- [Assignment]
Scan the listing below for the word "primitives", then copy each line that has it.

- [Extracted records]
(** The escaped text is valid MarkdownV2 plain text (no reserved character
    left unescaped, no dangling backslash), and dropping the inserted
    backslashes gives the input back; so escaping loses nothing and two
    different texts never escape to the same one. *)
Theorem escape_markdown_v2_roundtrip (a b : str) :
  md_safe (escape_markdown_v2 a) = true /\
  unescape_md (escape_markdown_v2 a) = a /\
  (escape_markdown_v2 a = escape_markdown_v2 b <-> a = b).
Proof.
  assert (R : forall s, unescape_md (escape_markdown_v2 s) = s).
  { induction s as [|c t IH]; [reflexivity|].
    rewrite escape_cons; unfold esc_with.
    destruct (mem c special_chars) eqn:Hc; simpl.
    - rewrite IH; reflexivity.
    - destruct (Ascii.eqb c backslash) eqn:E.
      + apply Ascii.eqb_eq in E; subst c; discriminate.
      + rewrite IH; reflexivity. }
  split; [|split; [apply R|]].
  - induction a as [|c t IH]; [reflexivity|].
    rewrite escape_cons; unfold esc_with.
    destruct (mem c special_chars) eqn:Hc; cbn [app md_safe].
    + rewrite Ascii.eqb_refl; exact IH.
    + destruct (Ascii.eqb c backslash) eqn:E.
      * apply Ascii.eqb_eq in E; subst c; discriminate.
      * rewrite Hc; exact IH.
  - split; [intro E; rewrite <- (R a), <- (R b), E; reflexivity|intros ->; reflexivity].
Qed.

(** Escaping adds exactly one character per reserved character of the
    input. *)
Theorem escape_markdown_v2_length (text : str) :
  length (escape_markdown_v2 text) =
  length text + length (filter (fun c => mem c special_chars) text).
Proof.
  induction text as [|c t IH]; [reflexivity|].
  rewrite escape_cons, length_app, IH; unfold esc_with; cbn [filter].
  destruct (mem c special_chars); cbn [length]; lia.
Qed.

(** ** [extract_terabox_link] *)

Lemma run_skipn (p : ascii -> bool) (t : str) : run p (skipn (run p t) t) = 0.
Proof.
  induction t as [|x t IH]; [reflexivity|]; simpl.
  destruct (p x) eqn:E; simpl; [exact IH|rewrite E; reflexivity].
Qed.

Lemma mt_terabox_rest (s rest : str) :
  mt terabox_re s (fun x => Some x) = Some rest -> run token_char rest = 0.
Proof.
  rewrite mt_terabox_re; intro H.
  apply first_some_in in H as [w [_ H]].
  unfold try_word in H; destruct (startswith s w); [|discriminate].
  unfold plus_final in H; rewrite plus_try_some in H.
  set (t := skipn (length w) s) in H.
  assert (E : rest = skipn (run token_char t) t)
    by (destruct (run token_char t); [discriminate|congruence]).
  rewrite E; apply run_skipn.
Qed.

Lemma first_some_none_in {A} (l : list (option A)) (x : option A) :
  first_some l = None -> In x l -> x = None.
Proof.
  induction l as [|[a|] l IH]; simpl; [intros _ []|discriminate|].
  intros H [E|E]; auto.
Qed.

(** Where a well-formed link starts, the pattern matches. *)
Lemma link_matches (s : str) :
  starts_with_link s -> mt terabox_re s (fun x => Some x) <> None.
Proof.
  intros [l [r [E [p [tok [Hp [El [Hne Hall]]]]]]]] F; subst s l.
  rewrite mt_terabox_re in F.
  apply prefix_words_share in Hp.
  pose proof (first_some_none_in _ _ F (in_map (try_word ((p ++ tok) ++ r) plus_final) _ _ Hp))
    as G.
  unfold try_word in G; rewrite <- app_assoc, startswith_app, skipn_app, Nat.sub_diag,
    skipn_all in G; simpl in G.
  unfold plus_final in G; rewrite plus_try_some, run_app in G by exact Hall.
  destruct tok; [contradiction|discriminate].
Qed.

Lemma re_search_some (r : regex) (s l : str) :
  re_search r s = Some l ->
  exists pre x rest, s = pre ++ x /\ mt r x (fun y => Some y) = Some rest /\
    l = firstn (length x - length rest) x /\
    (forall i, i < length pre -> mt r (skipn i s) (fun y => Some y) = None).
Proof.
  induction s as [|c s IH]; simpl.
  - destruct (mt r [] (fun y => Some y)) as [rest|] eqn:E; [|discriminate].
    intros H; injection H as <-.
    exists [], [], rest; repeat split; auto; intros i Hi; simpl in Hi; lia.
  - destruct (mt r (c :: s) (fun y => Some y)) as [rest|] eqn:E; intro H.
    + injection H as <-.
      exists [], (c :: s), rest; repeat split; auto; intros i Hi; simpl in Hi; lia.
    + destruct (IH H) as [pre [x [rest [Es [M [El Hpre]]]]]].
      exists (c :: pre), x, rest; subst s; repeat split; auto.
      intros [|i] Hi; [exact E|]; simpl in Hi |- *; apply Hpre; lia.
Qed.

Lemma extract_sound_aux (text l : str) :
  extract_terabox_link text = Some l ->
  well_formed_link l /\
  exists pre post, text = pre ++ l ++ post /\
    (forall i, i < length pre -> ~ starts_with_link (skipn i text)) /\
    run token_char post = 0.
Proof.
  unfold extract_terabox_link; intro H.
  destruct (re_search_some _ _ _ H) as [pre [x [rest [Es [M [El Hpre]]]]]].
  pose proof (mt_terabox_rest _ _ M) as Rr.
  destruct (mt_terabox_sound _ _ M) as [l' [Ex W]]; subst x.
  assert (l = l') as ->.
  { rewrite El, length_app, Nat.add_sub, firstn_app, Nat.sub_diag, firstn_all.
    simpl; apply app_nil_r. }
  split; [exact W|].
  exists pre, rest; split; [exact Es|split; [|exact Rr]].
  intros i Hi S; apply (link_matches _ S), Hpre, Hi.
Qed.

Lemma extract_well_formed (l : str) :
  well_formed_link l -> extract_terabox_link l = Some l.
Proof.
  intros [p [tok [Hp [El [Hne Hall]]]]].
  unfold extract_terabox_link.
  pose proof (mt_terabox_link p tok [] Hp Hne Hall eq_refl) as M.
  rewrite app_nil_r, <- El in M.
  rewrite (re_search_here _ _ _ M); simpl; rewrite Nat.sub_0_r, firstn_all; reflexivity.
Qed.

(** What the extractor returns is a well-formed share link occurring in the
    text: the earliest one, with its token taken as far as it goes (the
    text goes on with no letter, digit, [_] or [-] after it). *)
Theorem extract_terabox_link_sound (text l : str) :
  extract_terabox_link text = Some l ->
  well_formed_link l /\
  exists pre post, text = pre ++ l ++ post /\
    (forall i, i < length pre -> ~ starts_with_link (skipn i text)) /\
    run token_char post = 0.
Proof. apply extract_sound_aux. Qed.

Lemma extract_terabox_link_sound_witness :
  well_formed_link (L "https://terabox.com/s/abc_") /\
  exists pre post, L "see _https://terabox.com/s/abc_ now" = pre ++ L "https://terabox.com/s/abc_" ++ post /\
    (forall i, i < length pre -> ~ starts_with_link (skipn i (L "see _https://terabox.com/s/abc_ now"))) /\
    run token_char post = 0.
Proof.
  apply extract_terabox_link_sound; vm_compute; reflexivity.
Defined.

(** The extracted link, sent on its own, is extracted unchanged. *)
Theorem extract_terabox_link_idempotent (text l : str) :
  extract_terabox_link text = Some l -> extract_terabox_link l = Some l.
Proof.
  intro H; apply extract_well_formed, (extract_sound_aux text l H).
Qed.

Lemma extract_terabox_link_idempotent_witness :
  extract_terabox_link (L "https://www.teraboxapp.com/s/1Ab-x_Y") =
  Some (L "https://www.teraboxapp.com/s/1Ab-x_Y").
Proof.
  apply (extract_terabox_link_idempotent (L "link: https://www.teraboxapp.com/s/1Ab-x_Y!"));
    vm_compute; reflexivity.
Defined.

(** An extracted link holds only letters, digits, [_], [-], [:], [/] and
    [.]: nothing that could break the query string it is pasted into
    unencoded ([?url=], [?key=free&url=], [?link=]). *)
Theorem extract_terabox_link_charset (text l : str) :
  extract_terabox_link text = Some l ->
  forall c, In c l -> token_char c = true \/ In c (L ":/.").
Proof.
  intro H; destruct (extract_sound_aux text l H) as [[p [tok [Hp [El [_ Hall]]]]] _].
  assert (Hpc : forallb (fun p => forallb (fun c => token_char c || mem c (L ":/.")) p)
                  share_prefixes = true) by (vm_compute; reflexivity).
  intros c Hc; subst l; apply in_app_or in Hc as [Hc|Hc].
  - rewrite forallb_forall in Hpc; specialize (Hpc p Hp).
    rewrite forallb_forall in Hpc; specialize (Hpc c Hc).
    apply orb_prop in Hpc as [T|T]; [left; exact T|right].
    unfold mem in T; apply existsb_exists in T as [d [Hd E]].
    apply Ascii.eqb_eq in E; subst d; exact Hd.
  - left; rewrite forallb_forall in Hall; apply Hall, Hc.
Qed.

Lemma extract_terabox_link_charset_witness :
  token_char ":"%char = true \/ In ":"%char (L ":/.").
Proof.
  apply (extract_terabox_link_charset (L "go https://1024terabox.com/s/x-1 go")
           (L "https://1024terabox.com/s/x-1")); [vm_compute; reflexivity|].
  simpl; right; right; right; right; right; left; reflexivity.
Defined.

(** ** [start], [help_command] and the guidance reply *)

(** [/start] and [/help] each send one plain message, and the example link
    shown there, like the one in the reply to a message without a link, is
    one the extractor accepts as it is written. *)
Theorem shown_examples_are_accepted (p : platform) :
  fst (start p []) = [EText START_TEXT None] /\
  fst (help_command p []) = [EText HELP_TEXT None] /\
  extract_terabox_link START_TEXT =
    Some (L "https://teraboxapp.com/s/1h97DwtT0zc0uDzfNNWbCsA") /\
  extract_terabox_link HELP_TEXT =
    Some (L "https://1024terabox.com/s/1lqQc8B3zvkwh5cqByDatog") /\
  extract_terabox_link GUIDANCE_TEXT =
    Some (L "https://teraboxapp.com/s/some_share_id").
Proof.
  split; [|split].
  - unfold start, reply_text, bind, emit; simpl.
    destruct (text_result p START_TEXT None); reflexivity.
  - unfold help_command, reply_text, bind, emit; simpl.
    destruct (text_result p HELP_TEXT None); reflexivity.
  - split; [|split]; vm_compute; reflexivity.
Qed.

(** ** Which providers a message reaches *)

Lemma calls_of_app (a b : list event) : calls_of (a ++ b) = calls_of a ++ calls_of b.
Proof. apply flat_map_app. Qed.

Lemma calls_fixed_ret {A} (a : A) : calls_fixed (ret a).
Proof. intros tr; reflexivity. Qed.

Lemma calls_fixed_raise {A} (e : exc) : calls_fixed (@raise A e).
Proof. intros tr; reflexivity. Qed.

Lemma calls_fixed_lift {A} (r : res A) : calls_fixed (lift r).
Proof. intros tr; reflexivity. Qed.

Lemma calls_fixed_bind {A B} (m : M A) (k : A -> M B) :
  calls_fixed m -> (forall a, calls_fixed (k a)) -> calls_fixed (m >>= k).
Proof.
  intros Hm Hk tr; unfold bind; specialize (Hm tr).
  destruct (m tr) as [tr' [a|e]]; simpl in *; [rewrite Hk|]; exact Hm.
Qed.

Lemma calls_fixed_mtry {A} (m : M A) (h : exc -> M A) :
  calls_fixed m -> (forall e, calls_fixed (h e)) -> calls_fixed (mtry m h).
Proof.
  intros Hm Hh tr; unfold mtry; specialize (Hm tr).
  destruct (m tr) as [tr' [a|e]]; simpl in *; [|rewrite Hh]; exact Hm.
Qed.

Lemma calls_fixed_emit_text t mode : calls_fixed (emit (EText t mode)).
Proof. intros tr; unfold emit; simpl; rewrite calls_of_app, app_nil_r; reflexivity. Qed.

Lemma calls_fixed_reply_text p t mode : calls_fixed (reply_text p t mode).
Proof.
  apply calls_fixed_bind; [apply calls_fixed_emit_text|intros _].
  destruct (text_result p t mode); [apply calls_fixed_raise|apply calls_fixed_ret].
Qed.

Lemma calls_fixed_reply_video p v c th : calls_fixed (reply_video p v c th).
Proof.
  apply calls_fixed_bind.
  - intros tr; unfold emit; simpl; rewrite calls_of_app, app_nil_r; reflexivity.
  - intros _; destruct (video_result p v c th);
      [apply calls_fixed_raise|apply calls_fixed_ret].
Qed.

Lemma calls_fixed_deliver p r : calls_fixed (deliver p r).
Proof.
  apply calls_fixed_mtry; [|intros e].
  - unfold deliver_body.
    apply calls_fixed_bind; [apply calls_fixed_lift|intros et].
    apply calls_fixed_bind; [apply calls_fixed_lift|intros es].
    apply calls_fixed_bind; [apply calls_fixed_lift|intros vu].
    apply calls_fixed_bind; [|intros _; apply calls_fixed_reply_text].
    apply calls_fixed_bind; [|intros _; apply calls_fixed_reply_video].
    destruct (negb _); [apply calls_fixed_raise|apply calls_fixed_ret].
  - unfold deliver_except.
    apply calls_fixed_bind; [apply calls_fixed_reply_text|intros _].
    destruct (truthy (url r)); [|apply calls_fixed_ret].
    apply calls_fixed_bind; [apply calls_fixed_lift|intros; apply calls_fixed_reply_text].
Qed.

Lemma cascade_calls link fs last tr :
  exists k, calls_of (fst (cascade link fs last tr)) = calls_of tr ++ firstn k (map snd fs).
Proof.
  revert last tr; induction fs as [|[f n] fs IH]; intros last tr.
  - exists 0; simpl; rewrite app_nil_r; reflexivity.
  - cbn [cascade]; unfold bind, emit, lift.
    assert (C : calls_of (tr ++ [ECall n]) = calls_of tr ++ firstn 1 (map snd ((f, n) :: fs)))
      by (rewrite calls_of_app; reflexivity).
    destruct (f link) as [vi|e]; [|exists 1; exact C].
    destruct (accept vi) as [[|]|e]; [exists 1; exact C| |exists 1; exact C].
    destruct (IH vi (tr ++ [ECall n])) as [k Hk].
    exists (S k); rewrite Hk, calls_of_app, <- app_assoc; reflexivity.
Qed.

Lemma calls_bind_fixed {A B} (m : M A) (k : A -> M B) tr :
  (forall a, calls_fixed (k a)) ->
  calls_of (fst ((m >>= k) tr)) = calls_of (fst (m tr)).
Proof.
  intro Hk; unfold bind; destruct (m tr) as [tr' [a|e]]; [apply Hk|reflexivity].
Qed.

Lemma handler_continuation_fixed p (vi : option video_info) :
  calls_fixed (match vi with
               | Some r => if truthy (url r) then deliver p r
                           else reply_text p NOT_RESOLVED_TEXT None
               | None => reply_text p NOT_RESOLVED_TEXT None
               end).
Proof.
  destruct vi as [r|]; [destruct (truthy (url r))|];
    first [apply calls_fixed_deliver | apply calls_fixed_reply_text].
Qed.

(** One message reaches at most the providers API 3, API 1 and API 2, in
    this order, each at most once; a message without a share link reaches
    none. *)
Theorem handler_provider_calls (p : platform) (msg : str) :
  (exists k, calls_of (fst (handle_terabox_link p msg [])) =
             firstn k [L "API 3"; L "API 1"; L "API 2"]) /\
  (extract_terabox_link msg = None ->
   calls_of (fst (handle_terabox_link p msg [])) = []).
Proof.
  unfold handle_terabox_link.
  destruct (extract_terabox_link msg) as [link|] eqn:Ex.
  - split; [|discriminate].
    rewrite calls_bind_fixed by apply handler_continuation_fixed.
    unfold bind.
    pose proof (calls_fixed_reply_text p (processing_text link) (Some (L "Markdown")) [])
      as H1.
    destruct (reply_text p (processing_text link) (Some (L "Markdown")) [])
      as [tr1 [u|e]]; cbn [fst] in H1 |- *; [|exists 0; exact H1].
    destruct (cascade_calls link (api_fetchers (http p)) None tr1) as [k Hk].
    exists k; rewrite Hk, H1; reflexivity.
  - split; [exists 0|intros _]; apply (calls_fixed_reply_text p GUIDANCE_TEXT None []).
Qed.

...

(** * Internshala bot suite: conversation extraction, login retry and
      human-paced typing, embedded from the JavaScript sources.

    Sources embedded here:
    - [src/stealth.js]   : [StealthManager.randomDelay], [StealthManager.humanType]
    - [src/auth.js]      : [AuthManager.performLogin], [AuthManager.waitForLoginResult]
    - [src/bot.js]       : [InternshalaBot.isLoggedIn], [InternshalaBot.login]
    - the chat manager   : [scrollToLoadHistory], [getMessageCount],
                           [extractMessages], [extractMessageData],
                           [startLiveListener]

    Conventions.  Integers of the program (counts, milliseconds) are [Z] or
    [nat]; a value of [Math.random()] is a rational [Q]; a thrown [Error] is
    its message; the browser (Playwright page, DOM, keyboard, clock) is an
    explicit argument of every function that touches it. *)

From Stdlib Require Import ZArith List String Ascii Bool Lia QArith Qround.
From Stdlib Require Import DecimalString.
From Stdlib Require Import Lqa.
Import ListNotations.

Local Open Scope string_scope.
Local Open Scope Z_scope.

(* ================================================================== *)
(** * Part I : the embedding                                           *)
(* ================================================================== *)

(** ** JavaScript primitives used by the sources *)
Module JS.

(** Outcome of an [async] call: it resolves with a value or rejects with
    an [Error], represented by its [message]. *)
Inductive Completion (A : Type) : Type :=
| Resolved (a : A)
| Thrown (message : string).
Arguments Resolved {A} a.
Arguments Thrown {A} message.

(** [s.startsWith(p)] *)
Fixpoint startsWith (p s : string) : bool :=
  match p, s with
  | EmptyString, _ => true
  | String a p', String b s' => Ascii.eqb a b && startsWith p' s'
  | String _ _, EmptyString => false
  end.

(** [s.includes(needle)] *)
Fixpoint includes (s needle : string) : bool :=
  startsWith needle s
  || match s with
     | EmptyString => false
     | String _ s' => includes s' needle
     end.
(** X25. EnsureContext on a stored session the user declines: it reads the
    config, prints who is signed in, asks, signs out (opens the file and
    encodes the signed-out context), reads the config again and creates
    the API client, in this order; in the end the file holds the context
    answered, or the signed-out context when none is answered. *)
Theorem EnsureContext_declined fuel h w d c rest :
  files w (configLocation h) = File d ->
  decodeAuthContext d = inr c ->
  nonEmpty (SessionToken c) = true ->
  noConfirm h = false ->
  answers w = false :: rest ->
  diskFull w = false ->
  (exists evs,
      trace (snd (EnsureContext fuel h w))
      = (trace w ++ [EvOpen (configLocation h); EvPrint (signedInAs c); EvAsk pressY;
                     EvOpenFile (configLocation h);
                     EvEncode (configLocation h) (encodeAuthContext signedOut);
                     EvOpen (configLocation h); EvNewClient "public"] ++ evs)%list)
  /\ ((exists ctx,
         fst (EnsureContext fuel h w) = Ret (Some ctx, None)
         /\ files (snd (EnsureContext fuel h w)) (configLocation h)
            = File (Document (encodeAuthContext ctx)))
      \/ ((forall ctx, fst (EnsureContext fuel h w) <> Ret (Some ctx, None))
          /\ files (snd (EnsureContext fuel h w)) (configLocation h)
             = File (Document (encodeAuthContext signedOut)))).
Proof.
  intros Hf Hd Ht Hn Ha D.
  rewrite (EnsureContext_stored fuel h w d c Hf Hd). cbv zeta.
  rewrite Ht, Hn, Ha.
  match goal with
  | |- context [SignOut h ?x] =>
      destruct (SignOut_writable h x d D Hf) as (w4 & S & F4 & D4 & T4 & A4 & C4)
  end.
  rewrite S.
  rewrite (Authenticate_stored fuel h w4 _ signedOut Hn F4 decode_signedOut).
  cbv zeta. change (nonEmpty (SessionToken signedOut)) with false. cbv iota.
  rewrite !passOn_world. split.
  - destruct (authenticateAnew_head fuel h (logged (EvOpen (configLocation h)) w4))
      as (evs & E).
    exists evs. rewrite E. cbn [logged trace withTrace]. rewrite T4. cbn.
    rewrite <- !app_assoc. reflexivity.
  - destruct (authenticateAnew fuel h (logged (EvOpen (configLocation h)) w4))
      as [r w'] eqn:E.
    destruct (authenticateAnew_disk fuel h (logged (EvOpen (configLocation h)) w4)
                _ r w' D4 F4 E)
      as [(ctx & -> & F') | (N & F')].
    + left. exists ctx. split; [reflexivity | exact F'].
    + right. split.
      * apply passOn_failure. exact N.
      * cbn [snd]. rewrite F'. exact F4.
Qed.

* * *

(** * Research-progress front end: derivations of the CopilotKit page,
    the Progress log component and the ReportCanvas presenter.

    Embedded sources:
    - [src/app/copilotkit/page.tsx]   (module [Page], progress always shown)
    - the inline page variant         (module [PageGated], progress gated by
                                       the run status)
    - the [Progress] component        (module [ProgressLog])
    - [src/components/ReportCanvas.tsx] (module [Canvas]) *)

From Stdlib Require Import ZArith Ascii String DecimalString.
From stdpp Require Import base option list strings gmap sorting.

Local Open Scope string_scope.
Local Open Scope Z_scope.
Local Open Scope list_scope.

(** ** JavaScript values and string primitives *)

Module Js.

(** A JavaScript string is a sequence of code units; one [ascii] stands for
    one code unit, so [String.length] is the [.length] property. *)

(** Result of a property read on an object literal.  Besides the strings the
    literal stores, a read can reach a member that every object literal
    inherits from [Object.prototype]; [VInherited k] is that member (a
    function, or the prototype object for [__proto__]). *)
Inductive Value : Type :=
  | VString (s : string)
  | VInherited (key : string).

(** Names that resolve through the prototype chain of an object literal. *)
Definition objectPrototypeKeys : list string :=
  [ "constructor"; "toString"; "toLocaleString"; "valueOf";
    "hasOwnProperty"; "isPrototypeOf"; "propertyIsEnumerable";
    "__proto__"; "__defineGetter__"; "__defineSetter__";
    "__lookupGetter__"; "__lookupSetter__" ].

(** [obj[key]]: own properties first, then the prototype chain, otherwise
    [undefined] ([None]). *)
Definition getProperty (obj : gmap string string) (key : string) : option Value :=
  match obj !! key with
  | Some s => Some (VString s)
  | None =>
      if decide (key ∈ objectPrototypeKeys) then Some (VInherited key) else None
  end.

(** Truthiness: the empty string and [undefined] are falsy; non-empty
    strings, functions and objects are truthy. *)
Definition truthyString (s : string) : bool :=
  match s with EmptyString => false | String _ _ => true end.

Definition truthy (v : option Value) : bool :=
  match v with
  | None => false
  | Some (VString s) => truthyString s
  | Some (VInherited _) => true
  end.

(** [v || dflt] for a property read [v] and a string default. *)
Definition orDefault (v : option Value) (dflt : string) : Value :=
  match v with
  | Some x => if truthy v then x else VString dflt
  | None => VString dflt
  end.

- [Exercise output]
(** ** JavaScript primitives used by the sources *)
(** ** JavaScript values and string primitives *)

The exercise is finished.